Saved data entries
(** *** Prescription *)
Definition create_prescriptions (now : datetime) : cli unit :=
  patient_id ← input ≫= int;
  doc_id ← input ≫= int;
  note ← input;
  let external_data := [("Patient_ID", VInt patient_id); ("Doctor_ID", VInt doc_id);
                        ("Date_Issued", VStr (strftime now)); ("Notes", VStr note)] in
  payload ← of_outcome (PrescriptionBase external_data);
  prescription ← store (λ d, store.create_prescription d payload);
  medication ← input;
  dosage ← input;
  frequency ← input;
  duration ← input;
  let external_data2 :=
    [("Prescription_ID", VInt (Prescription.Prescription_ID prescription));
     ("Medication_Name", VStr medication); ("Dosage", VStr dosage);
     ("Frequency", VStr frequency); ("Duration", VStr duration)] in
  payload2 ← of_outcome (PrescriptionDetailBase external_data2);
  store (λ d, store.create_prescription_detail d payload2);;
  found ← query (λ d, db_ops.get_prescriptions_by d
                         "Prescription.Prescription_ID == value"
                         (Prescription.Prescription_ID prescription));
  found ← of_outcome found;
  print_table (Many found) true.

Definition get_prescription : cli unit :=
  prescription_id ← input ≫= int;
  found ← query (λ d, db_ops.get_prescriptions_by d
                         "Prescription.Prescription_ID == value" prescription_id);
  found ← of_outcome found;
  print_table (Many found) true.

(** *** Notification *)
Definition list_notification (recipient_type : string) : cli unit :=
  recipient_id ← input ≫= int;
  found ← query (λ d, db_ops.get_notifications_for_recipient d recipient_type
                         recipient_id);
  print_table (Many (Notification.as_dict <$> found)) true.

Definition list_notification_doctor : cli unit := list_notification "Doctor".
Definition list_notification_staff : cli unit := list_notification "Staff".
Definition list_notification_patient : cli unit := list_notification "Patient".
End actions.

End console.

(** ** login/loginclass.py *)

(** The table [users] of login/logindb.py: the username is unique, and the
    store refuses a second row with a username that is taken. *)
Module login.

Record user := User {
  id : Z;
  username : string;
  password : string;
  role : string
}.

(** What a method returns: a message, or a message with the role found. *)
Inductive answer :=
| Message (text : string)
| Pair (text : string) (found : option string).

#[global] Instance answer_eq_dec : EqDecision answer.
Proof. solve_decision. Defined.

Section methods.
(** [hashlib.sha256(password.encode()).hexdigest()] *)
Context (sha256 : string → string).

Definition _hash_password (password : string) : string := sha256 password.

Definition welcome (name : string) : string := "Welcome, " +:+ name +:+ "!".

**Exercise prompt**
Write out all the data again, exactly as it appears.

**Written response**
(** *** Prescription *)
Definition create_prescriptions (now : datetime) : cli unit :=
  patient_id ← input ≫= int;
  doc_id ← input ≫= int;
  note ← input;
  let external_data := [("Patient_ID", VInt patient_id); ("Doctor_ID", VInt doc_id);
                        ("Date_Issued", VStr (strftime now)); ("Notes", VStr note)] in
  payload ← of_outcome (PrescriptionBase external_data);
  prescription ← store (λ d, store.create_prescription d payload);
  medication ← input;
  dosage ← input;
  frequency ← input;
  duration ← input;
  let external_data2 :=
    [("Prescription_ID", VInt (Prescription.Prescription_ID prescription));
     ("Medication_Name", VStr medication); ("Dosage", VStr dosage);
     ("Frequency", VStr frequency); ("Duration", VStr duration)] in
  payload2 ← of_outcome (PrescriptionDetailBase external_data2);
  store (λ d, store.create_prescription_detail d payload2);;
  found ← query (λ d, db_ops.get_prescriptions_by d
                         "Prescription.Prescription_ID == value"
                         (Prescription.Prescription_ID prescription));
  found ← of_outcome found;
  print_table (Many found) true.

Definition get_prescription : cli unit :=
  prescription_id ← input ≫= int;
  found ← query (λ d, db_ops.get_prescriptions_by d
                         "Prescription.Prescription_ID == value" prescription_id);
  found ← of_outcome found;
  print_table (Many found) true.

(** *** Notification *)
Definition list_notification (recipient_type : string) : cli unit :=
  recipient_id ← input ≫= int;
  found ← query (λ d, db_ops.get_notifications_for_recipient d recipient_type
                         recipient_id);
  print_table (Many (Notification.as_dict <$> found)) true.

Definition list_notification_doctor : cli unit := list_notification "Doctor".
Definition list_notification_staff : cli unit := list_notification "Staff".
Definition list_notification_patient : cli unit := list_notification "Patient".
End actions.

End console.

(** ** login/loginclass.py *)

(** The table [users] of login/logindb.py: the username is unique, and the
    store refuses a second row with a username that is taken. *)
Module login.

Record user := User {
  id : Z;
  username : string;
  password : string;
  role : string
}.

(** What a method returns: a message, or a message with the role found. *)
Inductive answer :=
| Message (text : string)
| Pair (text : string) (found : option string).

#[global] Instance answer_eq_dec : EqDecision answer.
Proof. solve_decision. Defined.

Section methods.
(** [hashlib.sha256(password.encode()).hexdigest()] *)
Context (sha256 : string → string).

Definition _hash_password (password : string) : string := sha256 password.

Definition welcome (name : string) : string := "Welcome, " +:+ name +:+ "!".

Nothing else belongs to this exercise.